Work order | Every line below that has the word "owner" counts once; report how many lines that makes, with no other words.

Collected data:
(** A lock is held until it is given up. A lock leaves the table only by the
    release of its owner, with its token and fencing number, or by a break
    that named its fencing number after it had expired; until then it stays
    as it was taken, but for renewals, and nobody else can take the serial,
    however long it has expired. *)
Theorem lock_is_kept op database r database' serial row
    (H : lock_run op database = (r, database')) (Hrow : lb_locks (opened database) !! serial = Some row) :
  ((exists row', lb_locks (opened database') !! serial = Some row' /\ lock_frozen row' = lock_frozen row)
   \/ (exists token now, op = L_release serial (Ok token) (lk_fencing row) now /\ token_hash token = lk_token_hash row /\ is_ok r = true)
   \/ (exists reason actor now, op = L_break serial (lk_fencing row) reason actor now /\ parse_iso (lk_expires_at row) <= now /\ is_ok r = true))
  /\ forall holder purpose task ttl token now, is_ok (acquire serial holder purpose task ttl token now database).1 = false.
Proof.
  split.
  - destruct r as [answer|e]; [|left; exists row; by rewrite (run_Err_locks _ _ _ _ H)].
    destruct op as [s holder purpose task ttl token now|s [t|e] f ttl now|s [t|e] f now|s f reason actor now]; cbn in H; try discriminate H.
    + apply acquire_Ok in H as (En & _ & row0 & El & _). left. exists row. rewrite El, lookup_insert_ne by congruence. done.
    + apply renew_Ok in H as (row0 & E & _ & _ & _ & row1 & El & Ef). left. rewrite El. destruct (decide (s = serial)) as [->|D].
      * exists row1. rewrite lookup_insert_eq. split; [done|congruence].
      * exists row. by rewrite lookup_insert_ne.
    + apply release_Ok in H as (row0 & E & <- & Et & El). destruct (decide (s = serial)) as [->|D].
      * rewrite Hrow in E. injection E as <-. right. left. by exists t, now.
      * left. exists row. rewrite El, lookup_delete_ne by done. done.
    + apply break_Ok in H as (row0 & E & <- & Et & El). destruct (decide (s = serial)) as [->|D].
      * rewrite Hrow in E. injection E as <-. right. right. by exists reason, actor, now.
      * left. exists row. rewrite El, lookup_delete_ne by done. done.
  - intros holder purpose task ttl token now. unfold acquire. destruct (let? _ := validate_serial serial in _) as [x|] eqn:Ev; [|done].
    ok_inv Ev. match goal with V : validate_serial _ = Ok _ |- _ => apply validate_serial_Ok in V as -> end.
    unfold as_writer. destruct (ensure_schema database) eqn:Es; [|done]. apply ensure_schema_Ok in Es as ->. rewrite Hrow. done.
Qed.

(** C25. A lost lock is dead. In every database the tool can leave, once the lock of
    a serial with some fencing number has been given up, no command that
    names it, whatever its token, ever succeeds again, and every later lock
    of the serial has a larger number. *)
Theorem lost_lock_is_dead d d' serial row
    (H0 : lock_history new_lock_db d) (Hrow : lb_locks d !! serial = Some row)
    (H1 : lock_history d d') (Hlost : forall row', lb_locks d' !! serial = Some row' -> lock_frozen row' <> lock_frozen row) :
  forall d'', lock_history d' d'' ->
    (forall row'', lb_locks d'' !! serial = Some row'' -> lk_fencing row < lk_fencing row'')
    /\ forall op, names_lock serial (lk_fencing row) op -> is_ok (lock_run op (Some d'')).1 = false.
Proof.
  intros d'' H2. pose proof (lock_history_keeps lock_ok _ _ lock_change_ok H0 new_lock_db_ok) as Hok.
  destruct (lock_history_serial serial _ _ H1 Hok) as (Hok' & Hn & Hl). destruct (lock_history_serial serial _ _ H2 Hok') as (Hok'' & Hn' & Hl').
  pose proof (lo_below _ Hok serial row Hrow) as Hb.
  assert (forall row'', lb_locks d'' !! serial = Some row'' -> lk_fencing row < lk_fencing row'') as Hf.
  { intros row'' E. destruct (Hl' row'' E) as [(row' & E' & F)|?]; [|lia].
    destruct (Hl row' E') as [(row0 & E0 & F0)|?]; [|injection F as _ _ _ _ F _; lia].
    exfalso. rewrite Hrow in E0. injection E0 as <-. by eapply Hlost. }
  split; [exact Hf|]. intros op Hop. destruct (lock_run op (Some d'')) as [[answer|e] db] eqn:E; [|done]. exfalso.
  destruct (named_lock_held _ _ _ _ _ _ Hop E) as (row'' & E'' & Ef). specialize (Hf row'' E''). lia.
Qed.

(** A payload with literal keys, none of them secret. *)
Ltac public_keys := repeat (apply Forall_cons; split; [apply (bool_decide_unpack _); vm_compute; exact I|]); constructor.

(** Neither what goes to the standard error nor the answer of a command other
    than an acquisition holds a secret. *)
Lemma main_hides_secrets op database out code database' : main op database = (out, code, database') ->
  match out with
  | Stderr payload => Forall (fun kv => kv.1 ∉ SECRET_KEYS) payload
  | Stdout payload => code = EXIT_OK /\ (Forall (fun kv => kv.1 ∉ SECRET_KEYS) payload \/ exists s h p k ttl t now, op = L_acquire s h p k ttl t now)
  end.
Proof.
  unfold main. destruct (lock_run op database) as [[p|e] d] eqn:E; intros [= <- <- <-]; [|apply public_view_public].
  split; [done|]. destruct op as [s h q k ttl t now|s [t|e] f ttl now|s [t|e] f now|s f reason actor now]; cbn in E; try discriminate E.
  - right. by exists s, h, q, k, ttl, t, now.
  - left. unfold renew in E. answered E. apply rolled_back_inv in E. ok_inv E. public_keys.
  - left. unfold release in E. answered E. apply rolled_back_inv in E. ok_inv E. public_keys.
  - left. unfold break_stale in E. answered E. apply rolled_back_inv in E. ok_inv E. public_keys.
Qed.

(** ** A lock taken, expired, broken and taken again *)

Definition taken_lock := acquire "emulator-5554" "alice" "acceptance" None 60 "secret-a" 1000000 None.
Definition broken_lock := break_stale "emulator-5554" 1 "owner is gone" "bob" 90000000 taken_lock.2.
Definition retaken_lock := acquire "emulator-5554" "bob" "acceptance" (Some "T-1") 60 "secret-b" 91000000 broken_lock.2.
Definition taken_row : LockRow := mkLock "alice" "acceptance" None (token_hash "secret-a") 1 1 1 61.

Lemma taken_lock_row : lb_locks (opened taken_lock.2) !! "emulator-5554" = Some taken_row.
Proof. vm_compute. reflexivity. Qed.

Lemma lock_run_history op database : lock_history (opened database) (opened (lock_run op database).2).
Proof. destruct (lock_run op database) as [r d'] eqn:E. eapply history_next; [apply history_start|exact E]. Qed.
Lemma lock_history_trans d1 d2 d3 : lock_history d1 d2 -> lock_history d2 d3 -> lock_history d1 d3.
Proof. intros H1 H2. induction H1 as [|database op r database' d H1 IH Hr]; [done|]. eapply history_next; [by apply IH|done]. Qed.

Lemma taken_history : lock_history new_lock_db (opened taken_lock.2).
Proof. exact (lock_run_history (L_acquire "emulator-5554" "alice" "acceptance" None 60 "secret-a" 1000000) None). Qed.
Lemma retaken_history : lock_history (opened taken_lock.2) (opened retaken_lock.2).
Proof.
  eapply lock_history_trans; [exact (lock_run_history (L_break "emulator-5554" 1 "owner is gone" "bob" 90000000) taken_lock.2)|].
  exact (lock_run_history (L_acquire "emulator-5554" "bob" "acceptance" (Some "T-1") 60 "secret-b" 91000000) broken_lock.2).
Qed.

Lemma audit_tells_the_locks_witness : acquired "emulator-5554" (lb_audit (opened retaken_lock.2)) = [1; 2].
Proof.
  rewrite (proj1 (proj1 (audit_tells_the_locks (opened retaken_lock.2) (lock_history_trans _ _ _ taken_history retaken_history)) "emulator-5554")).
  vm_compute. reflexivity.
Defined.

Lemma lock_is_kept_witness :
  is_ok (acquire "emulator-5554" "bob" "acceptance" (Some "T-1") 60 "secret-b" 91000000 taken_lock.2).1 = false.
Proof.
  destruct (lock_run (L_renew "emulator-5554" (Ok "secret-a") 1 60 2000000) taken_lock.2) as [r d] eqn:E.
  exact (proj2 (lock_is_kept (L_renew "emulator-5554" (Ok "secret-a") 1 60 2000000) taken_lock.2 r d "emulator-5554" taken_row E taken_lock_row)
    "bob" "acceptance" (Some "T-1") 60 "secret-b" 91000000).
Defined.

Lemma lost_lock_is_dead_witness :
  is_ok (lock_run (L_release "emulator-5554" (Ok "secret-a") 1 92000000) retaken_lock.2).1 = false.
Proof.
  refine (proj2 (lost_lock_is_dead (opened taken_lock.2) (opened retaken_lock.2) "emulator-5554" taken_row taken_history taken_lock_row
    retaken_history _ (opened retaken_lock.2) (history_start _)) (L_release "emulator-5554" (Ok "secret-a") 1 92000000) (conj eq_refl eq_refl)).
  intros row' E. assert (lk_fencing <$> lb_locks (opened retaken_lock.2) !! "emulator-5554" = Some 2) as F by (vm_compute; reflexivity).
  rewrite E in F. injection F as F. intros G.
  assert (lk_fencing row' = 1) as G' by exact (f_equal (fun x => x.1.2) G). rewrite F in G'. discriminate G'.
Defined.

Your solution | 3